Some tools are needed to install and configure U-Boot and Linux on the target system. Also, especially during development, you will want to be able to interact with the target system. This section describes how to configure your host system for this purpose.

4.1. Serial Console Access

To use U-Boot and Linux as a development system and to make full use of all their capabilities you wll need access to a serial console port on your target system. Later, PPCBoot and Linux can be configured to allow for automatic execution without any user interaction.

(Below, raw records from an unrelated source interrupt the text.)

Definition scripted_get (sc : script) (uri : string) (w : unit)
    : response * unit :=
  if String.eqb uri "/redfish/v1/systems/1/" then (system_response sc, tt)
  else if String.eqb uri "/redfish/v1/systems/1/bios/service/settings/"
  then (primary_response sc, tt)
  else if String.eqb uri "/redfish/v1/systems/1/bios/oem/hpe/service/settings/"
  then (fallback_response sc, tt)
  else ({| status := 404; text := "" |}, tt).

Definition scripted_patch (sc : script) (uri : string) (body : patch_body)
    (w : unit) : response * unit :=
  (patch_response sc, tt).

Definition scripted_loads (sc : script) (t : string) : option json :=
  get t (documents sc).

Definition play (sc : script) (service_attributes : dict value)
    : res unit * state unit :=
  run (scripted_get sc) (scripted_patch sc) (scripted_loads sc)
      true service_attributes tt.

Definition system_doc : json :=
  JObj [("Bios", JObj [("@odata.id", JVal (VStr "/redfish/v1/systems/1/bios/"))])].

Definition system_doc_without_bios : json :=
  JObj [("Id", JVal (VStr "1"))].

Definition service_doc : json :=
  JObj [("Attributes",
         JObj [("ProcTurbo", JVal (VStr "Enabled"));
               ("TimeZone", JVal (VStr "UTC"))])].

Definition demo_documents : dict json :=
  [("system", system_doc);
   ("system without Bios", system_doc_without_bios);
   ("service", service_doc)].
(** X1. After a reset, recording a sequence of fewer than 2^32 outcomes
    leaves in each bucket the number of occurrences of its outcome, so the six
    buckets add up to the number of recorded outcomes; the last status is the
    last outcome recorded. *)
Theorem diag_buckets_count_outcomes
    (d0 : adp910_diag_t) (outcomes : list adp910_status_t) :
  Z.of_nat (List.length outcomes) < 2 ^ 32 ->
  let d := diag_record_all (adp910_diag_reset d0) outcomes in
  ok d = occurrences ADP910_STATUS_OK outcomes
  /\ invalid_argument d = occurrences ADP910_STATUS_INVALID_ARGUMENT outcomes
  /\ bus_error d = occurrences ADP910_STATUS_BUS_ERROR outcomes
  /\ not_ready d = occurrences ADP910_STATUS_NOT_READY outcomes
  /\ crc_mismatch d = occurrences ADP910_STATUS_CRC_MISMATCH outcomes
  /\ other d = occurrences ADP910_STATUS_OTHER outcomes
  /\ diag_total d = Z.of_nat (List.length outcomes)
  /\ last_status d = last outcomes ADP910_STATUS_OK.
Proof.
  intros Hlen d.
  assert (Hr : diag_in_range (adp910_diag_reset d0)).
  { unfold diag_in_range, is_uint32. cbn. lia. }
  destruct (diag_record_all_buckets outcomes _ Hr) as (A & B & C & D & E & F & G).
  fold d in A, B, C, D, E, F, G. cbn [adp910_diag_reset ok invalid_argument bus_error
    not_ready crc_mismatch other last_status] in A, B, C, D, E, F, G.
  rewrite !Z.add_0_l in *.
  pose proof (occurrences_total outcomes) as T.
  pose proof (occurrences_nonneg ADP910_STATUS_OK outcomes).
  pose proof (occurrences_nonneg ADP910_STATUS_INVALID_ARGUMENT outcomes).
  pose proof (occurrences_nonneg ADP910_STATUS_BUS_ERROR outcomes).
  pose proof (occurrences_nonneg ADP910_STATUS_NOT_READY outcomes).
  pose proof (occurrences_nonneg ADP910_STATUS_CRC_MISMATCH outcomes).
  pose proof (occurrences_nonneg ADP910_STATUS_OTHER outcomes).
  rewrite wrap32_small in A, B, C, D, E, F by (unfold is_uint32; lia).
  unfold diag_total. rewrite A, B, C, D, E, F.
  repeat split; try reflexivity; try assumption.
Qed.

(** X2. Outcomes with different classifications have different names in the
    log. *)
Theorem status_names_distinct (a b : adp910_status_t) :
  adp910_status_name a = adp910_status_name b -> a = b.
Proof. destruct a, b; cbn; intros H; try reflexivity; discriminate H. Qed.
(** * novel_analyzer: chapter splitting, model-API retry loop, character
      merging and report rendering

    A shallow embedding of [src/novel_analyzer.py] (class [NovelAnalyzer])
    together with the properties stated about it.

    Conventions of the embedding.
    - A Python [str] is a sequence of Unicode code points: [list N].  [len]
      is [length], a slice [s[a:b]] is [take (b - a) (drop a s)].
    - Literals of the source are written as UTF-8 text and decoded to code
      points by [u], so that they can be compared with the source by eye.
    - A Python [dict] with string keys and string values is a
      [gmap (list N) (list N)]; the insertion-ordered mapping built by
      [merge_character_data] is an association list with distinct keys.
    - Logging calls ([self.logger...]) and the debug transcript do not affect
      any returned value and are left out; the two effects that the claims
      speak about, the HTTP request and [time.sleep], are recorded in an
      explicit event trace. *)

From Stdlib Require Import String Ascii.
From stdpp Require Import gmap list pretty.

Set Warnings "-register-all".

Local Open Scope nat_scope.

(** ** Python strings *)

Module PyStr.

(** The bytes of a literal. *)
Definition bytes_of (s : string) : list N :=
  N_of_ascii <$> list_ascii_of_string s.

(** UTF-8 decoding, [acc] holding the bits read so far of a code point of
    which [need] continuation bytes are still missing. *)
Fixpoint utf8 (acc : N) (need : nat) (bs : list N) : list N :=
  match bs with
  | [] => []
  | b :: bs' =>
      match need with
      | 0 =>
          if (b <? 128)%N then b :: utf8 0%N 0 bs'
          else if (b <? 224)%N then utf8 (b `mod` 32)%N 1 bs'
          else if (b <? 240)%N then utf8 (b `mod` 16)%N 2 bs'
          else utf8 (b `mod` 8)%N 3 bs'
      | 1 => (acc * 64 + b `mod` 64)%N :: utf8 0%N 0 bs'
      | S n => utf8 (acc * 64 + b `mod` 64)%N n bs'
      end
  end.
Lemma processing_time_range_witness :
  exists s w',
    generateShelfSnapshot "shelf_1" "store_1" (constant_world (1#2)) = Normal s w'
    /\ (80 <= Snapshot.processing_time_ms s <= 249)%Z.
Proof.
  destruct (generateShelfSnapshot "shelf_1" "store_1" (constant_world (1#2)))
    as [s w'|e] eqn:E.
  - exists s, w'. split; [reflexivity|].
    apply (processing_time_range "shelf_1" "store_1" (constant_world (1#2)) s w').
    + unit_constant.
    + exact E.
  - vm_compute in E. discriminate E.
Defined.

(** ** Snapshots: ranges of the metrics *)

Lemma avgConfidence_finite (ds : list Detection.t) :
  ds <> [] -> exists q, avgConfidence ds = Finite q.
Proof.
  intros Hne. unfold avgConfidence, num_div.
  rewrite of_nat_nonzero by (destruct ds; [congruence | discriminate]).
  eauto.
Qed.

(** The average confidence of a snapshot is a number, never [NaN]: the
    division is by the number of detections, which is at least 10. *)
Theorem snapshot_avg_confidence_finite shelfId storeId w s w' :
  unit_source w ->
  generateShelfSnapshot shelfId storeId w = Normal s w' ->
  exists q, Metrics.avg_confidence (Snapshot.metrics s) = Finite q.
Proof.
  intros Hunit E.
  pose proof (generateShelfSnapshot_at_normal _ _ _ _ _ E) as Hat.
  pose proof (snapshot_at_count _ _ _ _ Hunit Hat) as Hcount.
  destruct (generateShelfSnapshot_built _ _ _ _ _ E) as [(_ & _ & Hm & _) _].
  rewrite Hm. cbn [Metrics.avg_confidence].
  apply avgConfidence_finite.
  intros Hnil. rewrite Hnil in Hcount. cbn in Hcount. lia.
Qed.

Lemma snapshot_avg_confidence_finite_witness :
  exists s w',
    generateShelfSnapshot "shelf_1" "store_1" (constant_world (1#2)) = Normal s w'
    /\ exists q, Metrics.avg_confidence (Snapshot.metrics s) = Finite q.
Proof.
  destruct (generateShelfSnapshot "shelf_1" "store_1" (constant_world (1#2)))
    as [s w'|e] eqn:E.
  - exists s, w'. split; [reflexivity|].
    apply (snapshot_avg_confidence_finite "shelf_1" "store_1"
             (constant_world (1#2)) s w').
    + unit_constant.
    + exact E.
  - vm_compute in E. discriminate E.
Defined.

Lemma remove_dups_length {A} `{EqDecision A} (l : list A) :
  (length (remove_dups l) <= length l)%nat.
Proof.
  induction l as [|x l IH]; cbn [remove_dups length]; [lia|].
  destruct (decide_rel elem_of x l); cbn [length]; lia.
Qed.
(* ===== verification/GoFloat.v ===== *)
(** Go's [float64]: IEEE 754 double precision (the executable [SpecFloat] of the
    Standard Library, every operation rounded on its own, as Go compiles it for
    amd64), its conversions and [strconv.ParseFloat]. *)

From Stdlib Require Import SpecFloat.
From S2P Require Import Prelude GoUnicode GoStrings GoText.

Open Scope list_scope.
Open Scope Z_scope.

Abbreviation float64 := spec_float.

#[global] Instance float64_eq_dec : EqDecision float64.
Proof. solve_decision. Defined.

Definition add64 : float64 -> float64 -> float64 := SFadd 53 1024.
Definition sub64 : float64 -> float64 -> float64 := SFsub 53 1024.
Definition mul64 : float64 -> float64 -> float64 := SFmul 53 1024.
Definition div64 : float64 -> float64 -> float64 := SFdiv 53 1024.
Definition of_Z (z : Z) : float64 := binary_normalize 53 1024 z 0 false.

(** The conversion of a number that is not negative to an integer drops the
    fraction.  Where the result is out of range Go leaves it open; here it is 0. *)
Definition to_uint64 (x : float64) : Z :=
  match x with
  | S754_finite false m e =>
    let z := if 0 <=? e then Zpos m * 2 ^ e else Zpos m / 2 ^ (- e) in if z <? 2 ^ 64 then z else 0
  | _ => 0
  end.

(** The built-in [min]: NaN if either is, and the negative of two zeros. *)
Definition min64 (x y : float64) : float64 :=
  match SFcompare x y with
  | None => S754_nan
  | Some Lt => x
  | Some Gt => y
  | Some Eq => match x with S754_zero true => x | _ => y end
  end.

(** ** Decimal fractions *)

(** The number [m * 10 ^ e] rounded to the nearest, ties to even, with its sign. *)
Definition of_decimal (neg : bool) (m e : Z) : float64 :=
  match m with
  | Zpos _ =>
    if 0 <=? e then
      match m * 10 ^ e with Zpos p => binary_round 53 1024 neg p 0 | _ => S754_nan end
    else
      let '(q, e', l) := SFdiv_core_binary 53 1024 m 0 (10 ^ (- e)) 0 in binary_round_aux 53 1024 neg q e' l
  | _ => S754_zero neg
  end.

(** The digits a text starts with. *)
Fixpoint span_digits (s : gostring) : gostring * gostring :=
  match s with
  | [] => ([], [])
  | c :: s' =>
    match digit c with
    | Some _ => let (ds, rest) := span_digits s' in (c :: ds, rest)
    | None => ([], s)
    end
  end.

Definition digits_Z (ds : gostring) : Z := default 0 (digits_value 0 ds).

(** The sign of an exponent, or of a number. *)
Definition read_sign (s : gostring) : bool * gostring :=
  match s with 45 :: s => (true, s) | 43 :: s => (false, s) | _ => (false, s) end.

(** The text of an exponent, if there is one: [None] for one without digits. *)
Definition read_exponent (s : gostring) : option (Z * gostring) :=
  match s with
  | c :: s' =>
    if (c =? 101) || (c =? 69) then
      let (neg, s') := read_sign s' in
      let (ds, rest) := span_digits s' in
      if bool_decide (ds = []) then None else Some (if neg : bool then - digits_Z ds else digits_Z ds, rest)
    else Some (0, s)
  | [] => Some (0, s)
  end.

(** [strconv.ParseFloat(s, 64)] on decimal numbers, which is all a JSON text can
    hold; a number too large is an error. *)
Definition ParseFloat (s : gostring) : option float64 :=
  let (neg, s) := read_sign s in
  let (ip, s) := span_digits s in
  let (fp, s) := match s with 46 :: s => span_digits s | _ => ([], s) end in
  if bool_decide (ip ++ fp = []) then None
  else
    match read_exponent s with
    | Some (e, []) =>
      match of_decimal neg (digits_Z (ip ++ fp)) (e - Z.of_nat (length fp)) with
      | S754_infinity _ => None
      | x => Some x
      end
    | _ => None
    end.

(** [strconv.ParseInt(s, 10, 64)]. *)
Definition ParseInt64 (s : gostring) : option Z :=
  let (neg, ds) := read_sign s in
  if bool_decide (ds = []) then None
  else
    match digits_value 0 ds with
    | Some v =>
      let v := if neg : bool then - v else v in
      if (- 2 ^ 63 <=? v) && (v <? 2 ^ 63) then Some v else None
    | None => None
    end.

(** ** Integers a double holds exactly *)

(** How a positive integer below [2 ^ 53] is held: with 53 digits. *)
Definition held (z : Z) : float64 :=
  S754_finite false (Z.to_pos (z * 2 ^ (52 - Z.log2 z))) (Z.log2 z - 52).

Lemma digits2_log2 p : Zpos (digits2_pos p) = Z.log2 (Zpos p) + 1.
Proof. induction p as [p IH|p IH|]; [| |done]; cbn [digits2_pos]; rewrite Pos2Z.inj_succ, IH; destruct p; cbn; lia. Qed.

Lemma shr_1_double z : 0 <= z ->
  shr_1 (Build_shr_record (2 * z) false false) = Build_shr_record z false false.
Proof. intros Hz. by destruct z as [|p|p]. Qed.

Lemma iter_pos_shr p : forall z, 0 <= z ->
  SpecFloat.iter_pos shr_1 p (Build_shr_record (z * 2 ^ Zpos p) false false) = Build_shr_record z false false.
Proof.
  induction p as [p IH|p IH|]; intros z Hz; cbn [SpecFloat.iter_pos].
  - replace (z * 2 ^ Zpos p~1) with (2 * (z * 2 ^ Zpos p * 2 ^ Zpos p)).
    + rewrite shr_1_double by lia. rewrite IH by lia. by apply IH.
    + replace (Zpos p~1) with (1 + Zpos p + Zpos p) by lia. rewrite !Z.pow_add_r, Z.pow_1_r by lia. lia.
  - replace (z * 2 ^ Zpos p~0) with (z * 2 ^ Zpos p * 2 ^ Zpos p).
    + rewrite IH by lia. by apply IH.
    + replace (Zpos p~0) with (Zpos p + Zpos p) by lia. rewrite Z.pow_add_r by lia. lia.
  - rewrite Z.pow_1_r, Z.mul_comm. by apply shr_1_double.
Qed.

(** Rounding what needs no rounding. *)
Lemma round_exact z k : 0 < z < 2 ^ 53 -> 0 <= k -> 52 <= Z.log2 z + k ->
  binary_round_aux 53 1024 false (z * 2 ^ k) (- k) loc_Exact = held z.
Proof.
  intros Hz Hk Hlog. assert (Hl : 0 <= Z.log2 z < 53).
  { split; [apply Z.log2_nonneg|]. apply Z.log2_lt_pow2; lia. }
  assert (Hdig : forall w, 0 < w -> Zdigits2 w = Z.log2 w + 1) by (intros [|p|p] ?; [lia|apply digits2_log2|lia]).
  unfold binary_round_aux, shr_fexp. cbn [shr_record_of_loc].
  assert (Hpow : 0 < z * 2 ^ k) by (apply Z.mul_pos_pos; [lia|by apply Z.pow_pos_nonneg]).
  rewrite Hdig, Z.log2_mul_pow2 by lia.
  set (n := k - (52 - Z.log2 z)).
  replace (fexp 53 1024 (k + Z.log2 z + 1 + - k) - - k) with n by (unfold fexp, emin, n; lia).
  assert (Hn : shr (Build_shr_record (z * 2 ^ k) false false) (- k) n =
    (Build_shr_record (z * 2 ^ (52 - Z.log2 z)) false false, Z.log2 z - 52)).
  { assert (Hn0 : 0 <= n) by (unfold n; lia). replace (z * 2 ^ k) with (z * 2 ^ (52 - Z.log2 z) * 2 ^ n).
    2: { rewrite <-Z.mul_assoc, <-Z.pow_add_r by lia. f_equal. f_equal. unfold n. lia. }
    replace (Z.log2 z - 52) with (- k + n) by (unfold n; lia).
    destruct n as [|p|p]; cbn [shr]; [|rewrite iter_pos_shr by lia; done|lia].
    by rewrite Z.mul_1_r, Z.add_0_r. }
  rewrite Hn. cbn [shr_m loc_of_shr_record round_nearest_even].
  assert (Hm : 0 < z * 2 ^ (52 - Z.log2 z)) by (apply Z.mul_pos_pos; [lia|apply Z.pow_pos_nonneg; lia]).
  rewrite Hdig, Z.log2_mul_pow2 by lia.
  replace (fexp 53 1024 (52 - Z.log2 z + Z.log2 z + 1 + (Z.log2 z - 52)) - (Z.log2 z - 52)) with 0
    by (unfold fexp, emin; lia).
  cbn [shr shr_m]. unfold held. destruct (z * 2 ^ (52 - Z.log2 z)) as [|p|p]; [lia| |lia].
  by rewrite (proj2 (Z.leb_le _ _)) by lia.
Qed.

Lemma shift_xO d p : Zpos (Pos.iter xO p d) = Zpos p * 2 ^ Zpos d.
Proof.
  revert p. induction d as [|d IH] using Pos.peano_ind; intros p; [rewrite Z.pow_1_r; cbn; lia|].
  rewrite Pos.iter_succ, Pos2Z.inj_xO, IH, Pos2Z.inj_succ, Z.pow_succ_r by lia. lia.
Qed.

Lemma of_Z_exact z : 0 < z < 2 ^ 53 -> of_Z z = held z.
Proof.
  intros Hz. assert (Hl : 0 <= Z.log2 z < 53) by (split; [apply Z.log2_nonneg|apply Z.log2_lt_pow2; lia]).
  rewrite <-(round_exact z (52 - Z.log2 z)) by lia. unfold of_Z, binary_normalize.
  destruct z as [|p|p]; [lia| |lia]. unfold binary_round. rewrite digits2_log2.
  unfold shl_align. replace (fexp 53 1024 (Z.log2 (Zpos p) + 1 + 0) - 0) with (Z.log2 (Zpos p) - 52) by (unfold fexp, emin; lia).
  replace (fexp 53 1024 (Z.log2 (Zpos p) + 1 + 0)) with (Z.log2 (Zpos p) - 52) by (unfold fexp, emin; lia).
  destruct (Z.log2 (Zpos p) - 52) as [|q|d] eqn:E; [|lia|].
  - replace (52 - Z.log2 (Zpos p)) with 0 by lia. by rewrite Z.mul_1_r.
  - replace (52 - Z.log2 (Zpos p)) with (Zpos d) by lia. by rewrite shift_xO.
Qed.

Lemma mul64_exact a b : 0 < a -> 0 < b -> a * b < 2 ^ 53 -> mul64 (of_Z a) (of_Z b) = of_Z (a * b).
Proof.
  intros Ha Hb Hab. rewrite !of_Z_exact by nia. unfold mul64, held at 1 2, SFmul. cbn [xorb].
  assert (Hl : forall z, 0 < z -> z < 2 ^ 53 -> 0 <= Z.log2 z < 53).
  { intros z ??. split; [apply Z.log2_nonneg|apply Z.log2_lt_pow2; lia]. }
  pose proof (Hl a Ha ltac:(nia)). pose proof (Hl b Hb ltac:(nia)).
  assert (Hp : forall z, 0 < z -> Z.log2 z < 53 -> Zpos (Z.to_pos (z * 2 ^ (52 - Z.log2 z))) = z * 2 ^ (52 - Z.log2 z)).
  { intros z ??. apply Z2Pos.id, Z.mul_pos_pos; [lia|apply Z.pow_pos_nonneg; lia]. }
  rewrite Pos2Z.inj_mul, !Hp by lia.
  replace (a * 2 ^ (52 - Z.log2 a) * (b * 2 ^ (52 - Z.log2 b)))
    with (a * b * 2 ^ (104 - Z.log2 a - Z.log2 b)).
  2: { replace (104 - Z.log2 a - Z.log2 b) with ((52 - Z.log2 a) + (52 - Z.log2 b)) by lia.
       rewrite Z.pow_add_r by lia. lia. }
  replace (Z.log2 a - 52 + (Z.log2 b - 52)) with (- (104 - Z.log2 a - Z.log2 b)) by lia.
  apply round_exact; [nia|lia|]. pose proof (Z.log2_mul_below a b Ha Hb). lia.
Qed.

Lemma to_uint64_exact z : 0 < z < 2 ^ 53 -> to_uint64 (of_Z z) = z.
Proof.
  intros Hz. rewrite of_Z_exact by done. assert (Hl : 0 <= Z.log2 z < 53) by (split; [apply Z.log2_nonneg|apply Z.log2_lt_pow2; lia]).
  assert (Hp : 0 < 2 ^ (52 - Z.log2 z)) by (apply Z.pow_pos_nonneg; lia).
  unfold held, to_uint64. rewrite Z2Pos.id by (apply Z.mul_pos_pos; lia).
  destruct (Z.leb_spec 0 (Z.log2 z - 52)).
  - replace (Z.log2 z) with 52 by lia. rewrite !Z.mul_1_r. by rewrite (proj2 (Z.ltb_lt _ _)) by lia.
  - replace (- (Z.log2 z - 52)) with (52 - Z.log2 z) by lia. rewrite Z.div_mul by lia.
    by rewrite (proj2 (Z.ltb_lt _ _)) by lia.
Qed.

(** ** Reading digits *)

Lemma span_digits_app ds rest : Forall (fun c => 48 <= c <= 57) ds ->
  match rest with c :: _ => digit c = None | [] => True end -> span_digits (ds ++ rest) = (ds, rest).
Proof.
  intros Hds Hrest. induction Hds as [|c ds Hc _ IH]; cbn [app span_digits].
  - destruct rest as [|c rest]; [done|]. cbn [span_digits]. by rewrite Hrest.
  - replace c with (48 + (c - 48)) at 1 by lia. rewrite digit_char by lia. by rewrite IH.
Qed.
(* ===== verification/CacheSpec.v ===== *)
(** What the message cache guarantees: its size bound and bookkeeping, what a
    lookup returns and when, the TTLs clients see. *)

From S2P Require Import Prelude Prog GoUnicode GoStrings GoNet DnsMsg Encoder Decoder WireSpec WireCalculus WireNames WireRoundTrip DnssecNames Privacy Interface Lru Cache.

Open Scope Z_scope.

(** ** The invariant

    [clock] is a time no later than any the operations see from now on. *)
Record store_ok (clock : Z) (s : store) : Prop := {
  so_lru : lru_ok (s_lru s);
  so_max : (0 < s_maxEntries s)%nat;
  so_size : (length (recency (s_lru s)) <= s_maxEntries s)%nat;
  so_ttl : is_u32 (s_maxTTL s) /\ is_u32 (s_minTTL s);
  so_entry : forall k e, (k, e) ∈ recency (s_lru s) ->
    en_key e = k /\ en_expiry e <= clock + s_maxTTL s * Second }.

Lemma store_ok_later clock clock' s : clock <= clock' -> store_ok clock s -> store_ok clock' s.
Proof.
  intros Hc [H1 H2 H3 H4 H5]. split; try done. intros k e Hin. destruct (H5 k e Hin).
  split; [done|lia].
Qed.

Lemma seconds_u32 d : is_u32 (seconds d).
Proof. apply is_u32_u32. Qed.

Lemma newStore_ok clock cfg : store_ok clock (newStore cfg).
Proof.
  unfold newStore, ttlBounds. split; cbn [s_lru s_maxEntries s_maxTTL s_minTTL].
  - apply empty_lru_ok.
  - unfold defaultMaxEntries. destruct (Z.leb_spec (cf_MaxEntries cfg) 0); lia.
  - simpl. lia.
  - unfold maxCacheTTL, minCacheTTL.
    destruct (0 <? cf_MaxTTL cfg), (0 <? cf_MinTTL cfg); split; try apply seconds_u32; done.
  - intros k e Hin. by apply elem_of_nil in Hin.
Qed.

(** A store whose bindings are among those of a sound one. *)
Lemma with_lru_ok clock s c :
  store_ok clock s -> lru_ok c -> (length (recency c) <= s_maxEntries s)%nat ->
  (forall k e, (k, e) ∈ recency c -> (k, e) ∈ recency (s_lru s)) -> store_ok clock (with_lru s c).
Proof.
  intros [H1 H2 H3 H4 H5] Hc Hl Hin. split; try done. intros k e Hk. by apply H5, Hin.
Qed.

Lemma length_without {V} (k : cache_key) (l : list (cache_key * V)) :
  (length (without k l) <= length l)%nat.
Proof. apply length_filter. Qed.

There are several ways to access the serial console port, such as using a terminal server, but the most commonl way is to attach a serial port on your host. Additionally you will need some "terminal emulation program".

4.2. Configuring the "cu" command

The cu command is part of the UUCP package and can be used to act as a dial in terminal. It can also do simple file transfers, which can be used in U-Boot for image download.

On RedHat systems you can check if the UUCP package is installed as follows:

rpm -q uucp

If necessary, install the UUCP package from your distribution media.

To configure cu for use with U-Boot and Linux please make sure that the following entries are present in the UUCP configuration files; depending on your target configuration the serial port and/or the console baudrate may be different from the values used in this example: (/dev/ttyS0, 115200 bps, 8N1):

#
# /dev/ttyS0 at 115200 bps:
#
system          S0@115200
port            serial0_115200
time            any
     

#
# /dev/ttyS0 at 115200 bps:
#
port            serial0_115200
type            direct
device          /dev/ttyS0
speed           115200
hardflow        false
     

You can then connect to the serial line using the command

bash$ cu S0@115200
Connected.

To disconnect, type the escape character '~' followed by '.' at the beginning of a line.

See also: cu(1), info uucp.

4.3. Configuring the "kermit" command

The name kermit stands for a whole family of communications software for serial and network connections. The fact that it is available for most computers and operating systems makes it especially well suited for our purposes.

kermit executes the commands in its initialization file, .kermrc, in your home directory before it executes any other commands, so this can be easily used to customize its behaviour using appropriate initialization commands. The following settings are recommended for use with U-Boot and Linux:

set line /dev/ttyS0
set speed 115200
set carrier-watch off
set handshake none
set flow-control none
robust
set file type bin
set file name lit
set rec pack 1000
set send pack 1000
set window 5

This example assumes that you use the first serial port of your host system (/dev/ttyS0) at a baudrate of 115200 to connect to the target's serial console port.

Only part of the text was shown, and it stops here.